Try it –
Starting at the line that contains "binary64 are not" and ending at the line that contains "(** ** Series", the lines below are to be given again exactly, with nothing added.

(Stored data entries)
(** * Marketing campaign dashboard: metrics, alerts and the Deep Dive page

    A shallow embedding of [src/app.py]: the two business functions
    [overall_metrics] and [campaign_alerts], the pandas operations they call,
    and the Streamlit page router.

    Numbers.  A float column cell is a [float64]: an exact rational or [NaN]
    (the value pandas uses for a missing cell and returns for the mean or
    the quantile of no values).  Rounding and the infinities of IEEE
    binary64 are not modelled.  The [clicks] column is an [int64] column: its
    cells are integers in the signed 64-bit range and its sum wraps around.

    Tables.  A DataFrame is the ordered list of its rows; a Series is the
    list of one column's cells, in row order. *)

From Stdlib Require Import ZArith QArith Qcanon Qround.
From stdpp Require Import base numbers list strings sorting gmap.

Local Open Scope Z_scope.

(** ** Cells *)

Inductive float64 : Type :=
  | Num (q : Qc)
  | NaN.

Global Instance float64_eq_dec : EqDecision float64.
Proof. solve_decision. Defined.

(** [x < y] on floats: false as soon as one side is [NaN]. *)
Definition float_lt (x y : float64) : bool :=
  match x, y with
  | Num a, Num b => bool_decide (a < b)%Qc
  | _, _ => false
  end.

(** A decimal literal [n / d]. *)
Definition dec (n : Z) (d : positive) : float64 := Num (Q2Qc (n # d)).

(** ** The campaign table *)

(** One row per campaign; [clicks] holds an [int64] value. *)
Record Row : Type := mkRow {
  campaign_id : Z;
  campaign_type : string;
  conversion_rate : float64;
  cac : float64;
  roi_percent : float64;
  clicks : Z
}.

Global Instance Row_eq_dec : EqDecision Row.
Proof. solve_decision. Defined.

Abbreviation DataFrame := (list Row).

(** [df[name]]: one column as a Series. *)
Definition col {A : Type} (field : Row → A) (df : DataFrame) : list A :=
  field <$> df.

(** [df[mask]]: boolean indexing, the rows whose mask entry is [True],
    in row order. *)
Fixpoint df_mask (df : DataFrame) (mask : list bool) : DataFrame :=
  match df, mask with
  | row :: df', b :: mask' =>
      if b then row :: df_mask df' mask' else df_mask df' mask'
  | _, _ => []
  end.

(** ** Series reductions (pandas defaults: [skipna=True]) *)

(** The cells that are not [NaN]. *)
Definition dropna (s : list float64) : list Qc :=
  omap (λ x, match x with Num q => Some q | NaN => None end) s.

Response to the exercise –
    binary64 are not modelled.  The [clicks] column is an [int64] column: its
    cells are integers in the signed 64-bit range and its sum wraps around.

    Tables.  A DataFrame is the ordered list of its rows; a Series is the
    list of one column's cells, in row order. *)

From Stdlib Require Import ZArith QArith Qcanon Qround.
From stdpp Require Import base numbers list strings sorting gmap.

Local Open Scope Z_scope.

(** ** Cells *)

Inductive float64 : Type :=
  | Num (q : Qc)
  | NaN.

Global Instance float64_eq_dec : EqDecision float64.
Proof. solve_decision. Defined.

(** [x < y] on floats: false as soon as one side is [NaN]. *)
Definition float_lt (x y : float64) : bool :=
  match x, y with
  | Num a, Num b => bool_decide (a < b)%Qc
  | _, _ => false
  end.

(** A decimal literal [n / d]. *)
Definition dec (n : Z) (d : positive) : float64 := Num (Q2Qc (n # d)).

(** ** The campaign table *)

(** One row per campaign; [clicks] holds an [int64] value. *)
Record Row : Type := mkRow {
  campaign_id : Z;
  campaign_type : string;
  conversion_rate : float64;
  cac : float64;
  roi_percent : float64;
  clicks : Z
}.

Global Instance Row_eq_dec : EqDecision Row.
Proof. solve_decision. Defined.

Abbreviation DataFrame := (list Row).

(** [df[name]]: one column as a Series. *)
Definition col {A : Type} (field : Row → A) (df : DataFrame) : list A :=
  field <$> df.

(** [df[mask]]: boolean indexing, the rows whose mask entry is [True],
    in row order. *)
Fixpoint df_mask (df : DataFrame) (mask : list bool) : DataFrame :=
  match df, mask with
  | row :: df', b :: mask' =>
      if b then row :: df_mask df' mask' else df_mask df' mask'
  | _, _ => []
  end.

(** ** Series reductions (pandas defaults: [skipna=True]) *)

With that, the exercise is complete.